Mental healthcare teams are still Cinderella services. And most people with mental health difficulties are suffering in silence, their disabilities largely invisible. Some of this is changing though. People are starting to speak out. Take the My Mind and Me campaign for example – a real commitment by Radio 1, providing a platform throughout 2017 for its listeners to discuss their mental health. And really well thought through. If you want to make an enduring dent in stigma, where better to start than with that station’s target audience – 15 to 29 year olds. And who better to feature talking candidly about the stresses this age group is living with, than the likes of Justin Bieber and Lady Gaga?
Which, this Armistice weekend, set me thinking of what 15-29 year olds were facing a hundred years ago. Of course, the War poetry of Wilfred Owen and others help bring across the full horror of the trenches. But what of the impact on the many who were less able to find a voice?
These young men, terribly traumatised by war, confronted the country with the then new phenomenon of shell shock, so striking that it couldn’t be ignored.
We tend to use the term ‘shell shocked’ so freely today that we could be speaking of almost any experience of stunned upset. So seeing the real thing, in remarkable film footage held in the Welcome Collection’s Library, is sobering.
The Welcome Collection has posted five short videos of silent films made 100 years ago, at the Netley Hospital, Hampshire in 1917. Do have a look.
Treatment for shell shock at Netley included hypnosis and rehabilitation (or what we may today call occupational therapy).
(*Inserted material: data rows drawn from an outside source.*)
(** ** Lists and options *)

Lemma imap_const_length {A B} (f : nat -> A -> B) (l : list A) :
  length (imap f l) = length l.
Proof. apply length_imap. Qed.

(** Splitting equal concatenations at equal prefix lengths. *)
Lemma app_split {A} (a b c d : list A) :
  length a = length c -> a ++ b = c ++ d -> a = c /\ b = d.
Proof. intros. by apply app_inj_1. Qed.

(** ** Reachability: reflexive-transitive closure is stdpp's [rtc]. *)
Lemma rtc_invariant {S} (R : S -> S -> Prop) (I : S -> Prop) :
  (forall s s', I s -> R s s' -> I s') ->
  forall s s', rtc R s s' -> I s -> I s'.
Proof. intros HI s s' Hs. induction Hs; eauto. Qed.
Interestingly, this time of national crisis was also a time of scientific creativity, and the work was publicised in the Lancet.
From the written captions in the films, and from the description in the Welcome Library, we learn of the men treated by a Dr Hurst and a Dr Symons – their rank, their symptoms and their war traumas.
Looking in 100 years on
The films are deeply affecting. The silent black and white footage flickers to show ghostly figures with little facial expression. We learn that at least some of the men had been as mute as the film itself. But it’s their bodies that talk. They shake, grimace, as they demonstrate their gaits to the camera. Macabre – ‘dancing’, ‘shuffling’, walking as if on ice.
And the viewer is left shocked at the descriptions of their experiences: ‘gassed’, ‘buried’ from a shell.
Watching these films, I kept thinking how young those men were, and what terrible things had happened. And how it seemed from the films that their lives began and ended with the trauma – as if something had been frozen. What had they been like before going to war? What experiences had they gone through before? The war had overshadowed everything, defined everything. But then again, in a way it did just that for the whole of Europe.
The treatment was clearly effective – some of the recoveries shown in the films are impressive. But what was left? How did these men carry the memory of their wartime experience with them afterwards?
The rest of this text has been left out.